Surprise

Monsieur Vallière voyageait beaucoup pour son travail. La planète entière était un vrai terrain de jeu pour le laboratoire pharmaceutique qu’il représentait . Toujours affable et élégant, il sautait Joyeusement d’un avion dans l’autre, d’une chambre d’hôtel à New York à une autre chambre d’hôtel à Tokyo. Parfois Madame Vallière l’accompagnait mais la plupart du temps elle le laissait partir et restait seule avec leurs enfants. Ce n’était Pas un fardeau pour elle, avec le temps elle s’était habituée à cette vie en pointillé. Avec lui. Sans lui. Cet homme enthousiaste et chaleureux avait fait chavirer son cœur bien des années auparavant. Elle acceptait ses absences, toutes liées à son travail, d’autant plus facilement que durant les jours passés chez lui c’était un mari et un père attentionné.

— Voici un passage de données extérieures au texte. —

(** * Contact form: validation engine and submission controller

    A shallow embedding of the contact page script ([ContactFormValidator]
    and [ContactFormHandler]) together with the part of the browser it
    talks to: the four form controls, their form groups, the submit button,
    the character counter, the focused element and the notifications that
    were shown.

    JavaScript strings entered by the user are sequences of UTF-16 code
    units ([list N]); the texts the script itself produces (field names,
    error messages, labels) are literals and are kept as [string]. *)

From Stdlib Require Import Qcanon.
From stdpp Require Import gmap strings pretty.

(** ** JavaScript strings *)

Module Js.

(** A string value: its UTF-16 code units, so that [length] is the
    [.length] property. *)
Abbreviation str := (list N).

(** The code units of an ASCII literal. *)
Definition lit (s : string) : str := Ascii.N_of_ascii <$> String.list_ascii_of_string s.

(** ["x".repeat(n)] *)
Definition repeat (s : str) (n : nat) : str := mjoin (replicate n s).

(** [s.length] *)
Definition length (s : str) : N := N.of_nat (List.length s).

(** White space and line terminators of ECMAScript: what [\s] matches
    and what [trim] strips. *)
Definition is_space (c : N) : bool :=
  bool_decide (c ∈ [9; 10; 11; 12; 13; 32; 160; 5760; 8232; 8233; 8239; 8287;
                    12288; 65279]%N)
  || ((8192 <=? c) && (c <=? 8202))%N.

Fixpoint trimStart (s : str) : str :=
  match s with
  | [] => []
  | c :: r => if is_space c then trimStart r else s
  end.

Definition trimEnd (s : str) : str := rev (trimStart (rev s)).

(** [s.trim()] *)
Definition trim (s : str) : str := trimEnd (trimStart s).

(** [s === ""] *)
Definition is_empty (s : str) : bool :=
  match s with [] => true | _ => false end.

(** A value that may be [null] (what [FormData.get] returns for a name
    with no entry). [falsy] is [!v]. *)
Definition falsy (v : option str) : bool :=
  match v with
  | None => true
  | Some s => is_empty s
  end.

(** [a || b] on a possibly missing literal text. *)
Definition or_else (a : option string) (b : string) : string :=
  match a with
  | Some (String c r) => String c r
  | _ => b
  end.

End Js.

(** ** Regular expressions

    The fragment of JavaScript patterns the script uses, for patterns
    anchored at both ends ([^...$], no flags): character classes,
    concatenation, alternation and repetition. [test] decides whether the
    whole string matches, by derivatives. *)

Module Regex.

Inductive t : Type :=
| Void
| Eps
| Class (p : N → bool)
| Cat (r1 r2 : t)
| Alt (r1 r2 : t)
| Star (r : t).

(** [r+] *)
Definition Plus (r : t) : t := Cat r (Star r).

Fixpoint nullable (r : t) : bool :=
  match r with
  | Void => false
  | Eps => true
  | Class _ => false
  | Cat r1 r2 => nullable r1 && nullable r2
  | Alt r1 r2 => nullable r1 || nullable r2
  | Star _ => true
  end.

Fixpoint deriv (c : N) (r : t) : t :=
  match r with
  | Void => Void
  | Eps => Void
  | Class p => if p c then Eps else Void
  | Cat r1 r2 =>
      if nullable r1 then Alt (Cat (deriv c r1) r2) (deriv c r2)
      else Cat (deriv c r1) r2
  | Alt r1 r2 => Alt (deriv c r1) (deriv c r2)
  | Star r1 => Cat (deriv c r1) (Star r1)
  end.

(** [/^r$/.test(s)] *)
Fixpoint test (r : t) (s : Js.str) : bool :=
  match s with
  | [] => nullable r
  | c :: s' => test (deriv c r) s'
  end.

(** The language of a pattern. *)
Inductive lang : t → Js.str → Prop :=
| lang_eps : lang Eps []
| lang_class p c : p c = true → lang (Class p) [c]
| lang_cat r1 r2 s1 s2 : lang r1 s1 → lang r2 s2 → lang (Cat r1 r2) (s1 ++ s2)
| lang_alt_l r1 r2 s : lang r1 s → lang (Alt r1 r2) s
| lang_alt_r r1 r2 s : lang r2 s → lang (Alt r1 r2) s
| lang_star_nil r : lang (Star r) []
| lang_star_cons r s1 s2 :
    lang r s1 → lang (Star r) s2 → lang (Star r) (s1 ++ s2).

End Regex.

(** ** Configuration

    [PHONE_PATTERN], which nothing reads, is left out. *)

Record Messages := {
  SUCCESS : string;
  ERROR : string;
  VALIDATION_ERROR : string;
  NETWORK_ERROR : string;
}.

Record Config := {
  VALIDATION_DELAY : N;
  SUBMISSION_TIMEOUT : N;
  FORM_SUBMIT_URL : string;
  EMAIL_PATTERN : Regex.t;
  MIN_MESSAGE_LENGTH : N;
  MAX_MESSAGE_LENGTH : N;
  MESSAGES : Messages;
}.

(** [[^\s@]] *)
Definition not_space_at (c : N) : bool := negb (Js.is_space c || (c =? 64)%N).
(** * LeafWiki file-history tracker: a shallow embedding of
      [internal/search/history.go] and the properties of its reconciliation
      pass ([CaptureFileHistory]) and of its history resolver
      ([GetHistoryForPath]).

    Go strings are byte sequences and are modelled by [string] (a list of
    8-bit [ascii]); Go maps are [gmap]s, ranged over in an order that is an
    explicit argument, since Go leaves the iteration order of a map
    unspecified; the [file_history] table is the list of its rows in
    insertion order. *)

From Stdlib Require Import ZArith Ascii String Lia.
From stdpp Require Import gmap strings list fin_maps sorting.

(** ** Bytes and strings *)

Definition bytes (s : string) : list ascii := list_ascii_of_string s.
Definition str (l : list ascii) : string := string_of_list_ascii l.
Definition byteZ (c : ascii) : Z := Z.of_N (N_of_ascii c).
Definition byteOf (z : Z) : ascii := ascii_of_N (Z.to_N z).
Definition isByte (z : Z) (c : ascii) : bool := (byteZ c =? z)%Z.

(** ** Package [strings] (Go standard library) *)

Module Strings.

(** [asciiSpace]: the bytes '\t', '\n', '\v', '\f', '\r' and ' '. *)
Definition asciiSpace (c : ascii) : bool :=
  ((9 <=? byteZ c) && (byteZ c <=? 13) || (byteZ c =? 32))%Z.

(** The two-byte UTF-8 encodings of the white-space runes U+0085 and
    U+00A0 ([unicode.IsSpace] in Latin-1, above ASCII). *)
Definition space2 (c1 c2 : ascii) : bool :=
  isByte 0xC2 c1 && (isByte 0x85 c2 || isByte 0xA0 c2).

(** The three-byte UTF-8 encodings of the remaining runes of Unicode's
    White_Space property: U+1680, U+2000..U+200A, U+2028, U+2029, U+202F,
    U+205F and U+3000. *)
Definition space3 (c1 c2 c3 : ascii) : bool :=
  (isByte 0xE1 c1 && isByte 0x9A c2 && isByte 0x80 c3)
  || (isByte 0xE2 c1 && isByte 0x80 c2 &&
      ((0x80 <=? byteZ c3) && (byteZ c3 <=? 0x8A)
       || isByte 0xA8 c3 || isByte 0xA9 c3 || isByte 0xAF c3))%Z
  || (isByte 0xE2 c1 && isByte 0x81 c2 && isByte 0x9F c3)
  || (isByte 0xE3 c1 && isByte 0x80 c2 && isByte 0x80 c3).

(** [TrimLeftFunc(s, unicode.IsSpace)]: runes are decoded from the front;
    a byte sequence that is not the encoding of a white-space rune stops
    the scan. *)
Fixpoint trimLeftSpace (l : list ascii) : list ascii :=
  match l with
  | [] => []
  | c1 :: l1 =>
      if asciiSpace c1 then trimLeftSpace l1 else
      match l1 with
      | [] => l
      | c2 :: l2 =>
          if space2 c1 c2 then trimLeftSpace l2 else
          match l2 with
          | [] => l
          | c3 :: l3 => if space3 c1 c2 c3 then trimLeftSpace l3 else l
          end
      end
  end.
(** * Validated form fields and the custom-properties bag of the data
    contract editor

    A shallow embedding of [ValidatedInput], [ValidatedTextarea] and of the
    two custom-property helpers of the [TermsOfUse] route
    ([customPropertiesLookup], [updateCustomProperty]), together with the
    part of the JavaScript data model these functions touch. *)

From Stdlib Require Import ZArith NArith String Ascii DecimalString.
From Stdlib Require Import Floats.PrimFloat Floats.SpecFloat Floats.FloatOps Uint63.
From Stdlib Require Floats.FloatAxioms.
From Stdlib Require Import ssreflect.
From stdpp Require Import base list.

Set Warnings "-register-all,-rewrite-rw".

Local Open Scope N_scope.

(** ** JavaScript data *)

Module JS.

(** A JavaScript string is a sequence of UTF-16 code units; [length] is the
    number of code units, which is what [String.prototype.length] reports. *)
Abbreviation jsstring := (list N).

(** String literals of the source, which are all ASCII. *)
Definition lit (s : string) : jsstring :=
  List.map N_of_ascii (list_ascii_of_string s).
Arguments lit s%_string.

(** WhiteSpace and LineTerminator code points, the ones
    [String.prototype.trim] strips. All of them are single code units. *)
Definition isWhiteSpace (c : N) : bool :=
  (c =? 9) || (c =? 10) || (c =? 11) || (c =? 12) || (c =? 13) || (c =? 32)
  || (c =? 160) || (c =? 5760) || ((8192 <=? c) && (c <=? 8202))
  || (c =? 8232) || (c =? 8233) || (c =? 8239) || (c =? 8287)
  || (c =? 12288) || (c =? 65279).

Fixpoint trimStart (s : jsstring) : jsstring :=
  match s with
  | c :: s' => if isWhiteSpace c then trimStart s' else s
  | [] => []
  end.

Definition trimEnd (s : jsstring) : jsstring := rev (trimStart (rev s)).

Definition trim (s : jsstring) : jsstring := trimEnd (trimStart s).

(** [s === ''] *)
Definition isEmptyString (s : jsstring) : bool :=
  match s with [] => true | _ => false end.

(** Values: the primitives, arrays, and plain objects (own properties in
    the engine's enumeration order, prototype [Object.prototype]). Numbers
    are IEEE 754 doubles. *)
Inductive jsval :=
| VUndefined
| VNull
| VBool (b : bool)
| VNum (x : float)
| VStr (s : jsstring)
| VArr (elems : list jsval)
| VObj (props : list (jsstring * jsval)).

(** ToBoolean *)
Definition truthy (v : jsval) : bool :=
  match v with
  | VUndefined | VNull => false
  | VBool b => b
  | VNum x => negb (PrimFloat.eqb x 0%float || PrimFloat.is_nan x)
  | VStr s => negb (isEmptyString s)
  | VArr _ | VObj _ => true
  end.

(** [typeof v === 'string'] *)
Definition isString (v : jsval) : bool :=
  match v with VStr _ => true | _ => false end.

(** The number of code units of a string, as a JavaScript number. *)
Definition length_number (s : jsstring) : float :=
  PrimFloat.of_uint63 (Uint63.of_Z (Z.of_nat (length s))).

(** [Array.prototype.join] on strings already converted. *)
Fixpoint join (sep : jsstring) (parts : list jsstring) : jsstring :=
  match parts with
  | [] => []
  | [p] => p
  | p :: rest => p ++ sep ++ join sep rest
  end.

(** *** Own properties

    The own string-keyed properties of an ordinary object, kept in the
    order in which [Object.entries], [Object.keys] and spread visit them:
    array-index keys first, in ascending numeric order, then the other
    keys in the order of their creation. *)

Fixpoint digits_value (acc : N) (s : jsstring) : option N :=
  match s with
  | [] => Some acc
  | c :: s' =>
      if (48 <=? c) && (c <=? 57) then digits_value (acc * 10 + (c - 48)) s'
      else None
  end.

(** An array index is a canonical numeric string (no sign, no leading
    zero) whose value is at most 2^32 - 2. *)
Definition array_index (k : jsstring) : option N :=
  match k with
  | [] => None
  | [48] => Some 0
  | c :: _ =>
      if c =? 48 then None
      else match digits_value 0 k with
           | Some n => if n <? 4294967295 then Some n else None
           | None => None
           end
  end.

Abbreviation properties := (list (jsstring * jsval)).

Definition same_key (k k' : jsstring) : bool := bool_decide (k = k').

Fixpoint own_get (l : properties) (k : jsstring) : option jsval :=
  match l with
  | [] => None
  | (k', v) :: l' => if same_key k' k then Some v else own_get l' k
  end.

Definition own_has (l : properties) (k : jsstring) : bool :=
  match own_get l k with Some _ => true | None => false end.

(** Assigning to an existing own data property keeps its place. *)
Fixpoint own_update (l : properties) (k : jsstring) (v : jsval) : properties :=
  match l with
  | [] => []
  | (k', v') :: l' =>
      if same_key k' k then (k', v) :: l' else (k', v') :: own_update l' k v
  end.

(** A new array-index key goes before the first larger index and before
    every other key. *)
Fixpoint insert_index (n : N) (k : jsstring) (v : jsval) (l : properties)
  : properties :=
  match l with
  | [] => [(k, v)]
  | (k', v') :: l' =>
      match array_index k' with
      | Some m => if n <? m then (k, v) :: l
                  else (k', v') :: insert_index n k v l'
      | None => (k, v) :: l
      end
  end.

Monsieur Vallière n’avait jamais montré le moindre signe de fatigue mais un jour il s’écroula sur son bureau, poussa juste un petit cri et ce fut terminé. Un Infarctus impitoyable.

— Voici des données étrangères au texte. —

(** The cell of a row under a column name ([""] when the column is absent). *)
Definition lookup_cell (hm : header_map) (row : record) (h : string) : string :=
  match hm_get hm h with Some i => cell row i | None => "" end.

(** The per-column score of [calculate_row_similarity]. *)
Definition column_similarity (jaro_winkler normalized_levenshtein : string -> string -> Q)
    (val1 val2 : string) : Q :=
  if (String.length val1 <=? 20) && (String.length val2 <=? 20)
  then jaro_winkler val1 val2 else normalized_levenshtein val1 val2.

Definition sum_Q (l : list Q) : Q := fold_right Qplus 0%Q l.

(** Which bucket a classified target row goes to. *)
Definition is_added (c : Classified) : bool := match c with CAdded _ => true | _ => false end.
Definition is_modified (c : Classified) : bool := match c with CModified _ => true | _ => false end.
Definition is_unchanged (c : Classified) : bool := match c with CUnchanged _ => true | _ => false end.

(** A sequence of [diff_chunk] ranges [(start, size)] on [n] rows: each
    range starts where the previous one ended (the first at [start]), its
    end [start + size] is a [usize] (below 2^32, so the sum does not wrap),
    and only the last one reaches [n]. *)
Fixpoint valid_chunks_from (start n : nat) (chunks : list (nat * nat)) : bool :=
  match chunks with
  | [] => false
  | (s, size) :: rest =>
      (s =? start) && N.ltb (N.of_nat s + N.of_nat size)%N usize_modulus &&
      match rest with
      | [] => n <=? s + size
      | _ => (s + size <? n) && valid_chunks_from (s + size) n rest
      end
  end.

Definition valid_chunks (n : nat) (chunks : list (nat * nat)) : bool := valid_chunks_from 0 n chunks.

(** The source rows (by index) a diff result places in Removed, Modified
    and Unchanged, and the target rows it places in Added, Modified and
    Unchanged, bucket after bucket. *)
Definition source_ids (r : DiffResult) : list nat :=
  app (map rr_six (removed r)) (app (map mr_six (modified r)) (map ur_six (unchanged r))).

Definition target_ids (r : DiffResult) : list nat :=
  app (map ar_tix (added r)) (app (map mr_tix (modified r)) (map ur_tix (unchanged r))).

(** The target row of a classified target row, and its source row if any. *)
Definition c_tix (c : Classified) : nat :=
  match c with CAdded a => ar_tix a | CModified m => mr_tix m | CUnchanged u => ur_tix u end.

Definition c_six (c : Classified) : list nat :=
  match c with CAdded _ => [] | CModified m => [mr_six m] | CUnchanged u => [ur_six u] end.

(** The source and target rows already placed by the content-match loop. *)
Definition acc_six (a : cm_acc) : list nat :=
  app (map rr_six (acc_removed a)) (app (map mr_six (acc_modified a)) (map ur_six (acc_unchanged a))).

Definition acc_tix (a : cm_acc) : list nat :=
  app (map mr_tix (acc_modified a)) (map ur_tix (acc_unchanged a)).

(** ** Instances of the collaborators and example inputs *)

(** A word-level diff that reports no spans. *)
Definition no_spans (a b : string) (cs : bool) : list DiffChange := [].

(** A string similarity that is 1 on equal strings and 0 otherwise. *)
Definition eq_indicator (a b : string) : Q := if String.eqb a b then 1%Q else 0%Q.

Definition example_source : string := ("id,name" ++ nl ++ "1,A" ++ nl ++ "2,B")%string.

Definition example_target : string :=
  ("id,name" ++ nl ++ "1,A" ++ nl ++ "2,C" ++ nl ++ "3,D")%string.

Definition example_header_map : header_map := build_header_map ["id"; "name"].

From Stdlib Require Import Sorted.

(** ** Further vocabulary *)

(** One field of [write_row_data]: key, then value. *)
Definition write_field (b : list N) (kv : string * string) : list N :=
  write_string (write_string b (fst kv)) (snd kv).

Definition field_fits (kv : string * string) : Prop :=
  (N.of_nat (String.length (fst kv)) < two32)%N /\ (N.of_nat (String.length (snd kv)) < two32)%N.

Definition decoded_field (kv : string * string) : list N * list N :=
  (str_bytes (fst kv), str_bytes (snd kv)).
(** With every running goroutine on the current scope, and the scope not
    ended by a deadline before, [Stop] returns. *)
Lemma Stop_returns s c :
  inv s → stopCtxCancel s = Some c → Err c s ≠ Some DeadlineExceeded →
  (∀ t tk, tasks s !! t = Some tk → t_pc tk ≠ Exited → t_scope tk ≠ None) →
  ∃ s', Stop (drain (length (tasks s))) s = Ok s'.
Proof.
  intros Hi Hc Hd Hn. pose proof (inv_cancel c s Hi) as Hi0.
  pose proof (cancel_fields c s) as (_ & Fctx & _ & _ & _ & _ & Fts & _).
  destruct (inv_5 _ Hi) as (C1 & C0 & C2 & _ & _). rewrite Hc in C1.
  destruct (C0 c (eq_sym C1)) as (k & p & -> & Hk).
  assert (He : Err (CancelCtx k p) (cancel (CancelCtx k p) s) = Some Canceled).
  { rewrite cancel_Err by done. by destruct (Err (CancelCtx k p) s) as [[]|]. }
  destruct (drain_exits (length (tasks s)) _ Hi0) as (s1 & Hrun & Hi1 & F1 & H1).
  { intros t tk. rewrite Fts. intros Htk.
    destruct (decide (t_pc tk = Exited)) as [Hx|Hx].
    - destruct (inv_5 _ Hi0) as (_ & _ & _ & _ & C4). apply (C4 t). by rewrite Fts. done.
    - exists (CancelCtx k p). split; [|done].
      destruct (C2 _ _ Htk Hx) as [Hs|Hs]; [by destruct (Hn _ _ Htk Hx)|congruence]. }
  assert (Hw : stopWg s1 = 0).
  { rewrite (inv_4 _ Hi1). apply live_all_exited. intros t tk' Ht.
    destruct (H1 _ _ Ht) as (tk & Htk & _ & Hx). apply Hx.
    rewrite Fts in Htk. by eapply lookup_lt_Some. }
  eexists. unfold Stop, unsafeStop. rewrite Hc, Hrun. simpl.
  destruct (decide (stopWg s1 = 0)); done.
Qed.
(** unicode.ToLower and strings.ToLower *)
Definition rune_to_lower `{UnicodeTables} (r : Z) : Z :=
  if r <? 0x80 then (if in_range 0x41 0x5A r then r + 0x20 else r) else high_to_lower r.
Definition ToLower `{UnicodeTables} (s : string) : string :=
  string_concat ((λ r, encode_rune (rune_to_lower r)) <$> runes s).

(** unicode.ToUpper and strings.ToUpper *)
Definition rune_to_upper `{UnicodeTables} (r : Z) : Z :=
  if r <? 0x80 then (if in_range 0x61 0x7A r then r - 0x20 else r) else high_to_upper r.
Definition ToUpper `{UnicodeTables} (s : string) : string :=
  string_concat ((λ r, encode_rune (rune_to_upper r)) <$> runes s).

(** ** Package strconv: Quote, used by the [%q] verb *)
Definition hex_digit (z : Z) : string :=
  byte1 (if z <? 10 then 0x30 + z else 0x57 + z).
Definition backslash : string := byte1 0x5C.

Fixpoint hex_digits (n : nat) (z : Z) : string :=
  match n with
  | O => ""
  | S n' => hex_digit (Z.land (Z.shiftr z (4 * Z.of_nat n')) 0xF) +:+ hex_digits n' z
  end.

Definition quote_chunk `{UnicodeTables} (rc : Z * string) : string :=
  let '(r, c) := rc in
  if (r =? rune_error) && Nat.eqb (String.length c) 1 then
    match c with
    | String b _ => backslash +:+ "x" +:+ hex_digits 2 (byte_val b)
    | "" => ""
    end
  else if (r =? 0x22) || (r =? 0x5C) then backslash +:+ c
  else if r <? 0x80 then
    if in_range 0x20 0x7E r then c
    else if r =? 7 then backslash +:+ "a" else if r =? 8 then backslash +:+ "b"
    else if r =? 12 then backslash +:+ "f" else if r =? 10 then backslash +:+ "n"
    else if r =? 13 then backslash +:+ "r" else if r =? 9 then backslash +:+ "t"
    else if r =? 11 then backslash +:+ "v"
    else backslash +:+ "x" +:+ hex_digits 2 r
  else if high_is_print r then c
  else if r <? 0x10000 then backslash +:+ "u" +:+ hex_digits 4 r
  else backslash +:+ "U" +:+ hex_digits 8 r.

Un mois après son enterrement Madame Vallière se mit à ranger les affaires de son mari. Renversant un tiroir sur le sol , elle trouva une clef, en chercha l’usage et se souvint d’un petit coffret, en haut de la bibliothèque, un petit coffret qu’il avait acheté »  pour y ranger certains documents du labo » avait-il dit. Elle alla chercher un escabeau et ouvrit le coffret. Elle en retira divers objets qu’elle ne s’attendait Pas à trouver là . Prise d’un vertige en ouvrant un carnet bleu ciel, elle comprit peu à peu que Monsieur Vallière avait rapport de ses voyages des souvenirs de femmes rencontrées, de femmes retrouvées régulièrement, de liaisons durables ou de rencontres fortuites et furtives. En larmes , elle se mit à imaginer la jolie japonaise qui lui avait sans doute offert ce mouchoir pour essuyer son visage sous la canicule. Il l’avait donc gardé en souvenir d’elle. Pourquoi ce ticket d’entrée au Mucem ? Elle l’imagina à Marseille, au bras d’une femme, échangeant au milieu de l’exposition des promesses de plaisir. Et puis il y avait ce carnet qui lui avait tout révélé, ce carnet rempli de poèmes, de déclarations, de propositions qui ne laissaient aucun doute. Une trousse pleine de stylos dorés la laissa perplexe. Souvenirs? Cadeaux d’une secrétaire , d’une jeune femme qui assistait à des congrès à ses côtés ? Et puis sous des lettres brûlantes, une farandole de rouges à lèvres et là dans son désarroi, elle fut prise d’un fou rire qui l’a ramena vers les larmes .

Haussant les épaules, épuisée, elle utilisa l’un des tubes de rouge à lèvres pour se donner des couleurs, prit le mouchoir pour sécher ses larmes, pleura encore un peu et utilisa l’un des stylos pour écrire sa liste de courses. Il se faisait tard et elle n’avait plus rien à manger.